• **What the task requires**: Reproduce the listing exactly, keeping every word as it is.

• **Records provided**:
Lemma layered_adv key ls k :
  Forall sorted_rows ls -> Forall (Forall (fun r => ble key r.1)) ls ->
  layered (map (adv key) ls) k = if beqb k key then None else layered ls k.
Proof.
  intros Hs. induction Hs as [|l ls Hl _ IH]; intros Hge; simpl; [by case_cmp|].
  apply Forall_cons in Hge as [Hg Hge]. rewrite adv_aget by done. rewrite IH by done.
  by case_cmp.
Qed.

Lemma layered_above ls k : Forall (Forall (fun r => blt k r.1)) ls -> layered ls k = None.
Proof. induction 1 as [|l ls Hl _ IH]; simpl; [done|]. by rewrite aget_above. Qed.

(** One round of the merge: the least key [k], with the value [v] of the newest
    level that has it, leads the merged rows unless it is a deletion. *)
Lemma merged_step ls k v l :
  Forall sorted_rows ls -> Forall (Forall (fun r => ble k r.1)) ls -> layered ls k = Some v ->
  merged (map (adv k) ls) l ->
  merged ls (match v with [] => l | _ => (k, v) :: l end).
Proof.
  intros Hs Hge Hv [Hl Hget].
  assert (Hrest : forall k', aget l k' = if beqb k' k then None else visible ls k').
  { intros k'. rewrite Hget. unfold visible. rewrite layered_adv by done. by case_cmp. }
  destruct v as [|c v].
  - split; [done|]. intros k'. rewrite Hrest. case_cmp; [|done]. subst. unfold visible. by rewrite Hv.
  - split.
    + apply sorted_cons. split; [done|]. apply Forall_forall. intros [k' v'] Hin. cbn [fst].
      pose proof (sorted_aget _ _ _ Hl Hin) as Hk'. rewrite Hrest in Hk'.
      destruct (beqb_spec k' k) as [->|Hne]; [done|]. unfold visible in Hk'.
      destruct (layered ls k') as [w|] eqn:Ew; [|done].
      destruct (decide (blt k k')) as [|Hnlt]; [done|].
      apply ble_not_gt, ble_lteq in Hnlt as [Hlt|]; [|done].
      rewrite layered_above in Ew; [done|]. eapply Forall_impl; [exact Hge|]. intros x Hx.
      eapply Forall_impl; [exact Hx|]. simpl. eauto using blt_ble_trans.
    + intros k'. simpl. case_cmp; [|rewrite Hrest, beqb_false by done; done].
      subst. unfold visible. by rewrite Hv.
Qed.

• **Exercise answer**:
Lemma layered_adv key ls k :
  Forall sorted_rows ls -> Forall (Forall (fun r => ble key r.1)) ls ->
  layered (map (adv key) ls) k = if beqb k key then None else layered ls k.
Proof.
  intros Hs. induction Hs as [|l ls Hl _ IH]; intros Hge; simpl; [by case_cmp|].
  apply Forall_cons in Hge as [Hg Hge]. rewrite adv_aget by done. rewrite IH by done.
  by case_cmp.
Qed.

Lemma layered_above ls k : Forall (Forall (fun r => blt k r.1)) ls -> layered ls k = None.
Proof. induction 1 as [|l ls Hl _ IH]; simpl; [done|]. by rewrite aget_above. Qed.

(** One round of the merge: the least key [k], with the value [v] of the newest
    level that has it, leads the merged rows unless it is a deletion. *)
Lemma merged_step ls k v l :
  Forall sorted_rows ls -> Forall (Forall (fun r => ble k r.1)) ls -> layered ls k = Some v ->
  merged (map (adv k) ls) l ->
  merged ls (match v with [] => l | _ => (k, v) :: l end).
Proof.
  intros Hs Hge Hv [Hl Hget].
  assert (Hrest : forall k', aget l k' = if beqb k' k then None else visible ls k').
  { intros k'. rewrite Hget. unfold visible. rewrite layered_adv by done. by case_cmp. }
  destruct v as [|c v].
  - split; [done|]. intros k'. rewrite Hrest. case_cmp; [|done]. subst. unfold visible. by rewrite Hv.
  - split.
    + apply sorted_cons. split; [done|]. apply Forall_forall. intros [k' v'] Hin. cbn [fst].
      pose proof (sorted_aget _ _ _ Hl Hin) as Hk'. rewrite Hrest in Hk'.
      destruct (beqb_spec k' k) as [->|Hne]; [done|]. unfold visible in Hk'.
      destruct (layered ls k') as [w|] eqn:Ew; [|done].
      destruct (decide (blt k k')) as [|Hnlt]; [done|].
      apply ble_not_gt, ble_lteq in Hnlt as [Hlt|]; [|done].
      rewrite layered_above in Ew; [done|]. eapply Forall_impl; [exact Hge|]. intros x Hx.
      eapply Forall_impl; [exact Hx|]. simpl. eauto using blt_ble_trans.
    + intros k'. simpl. case_cmp; [|rewrite Hrest, beqb_false by done; done].
      subst. unfold visible. by rewrite Hv.
Qed.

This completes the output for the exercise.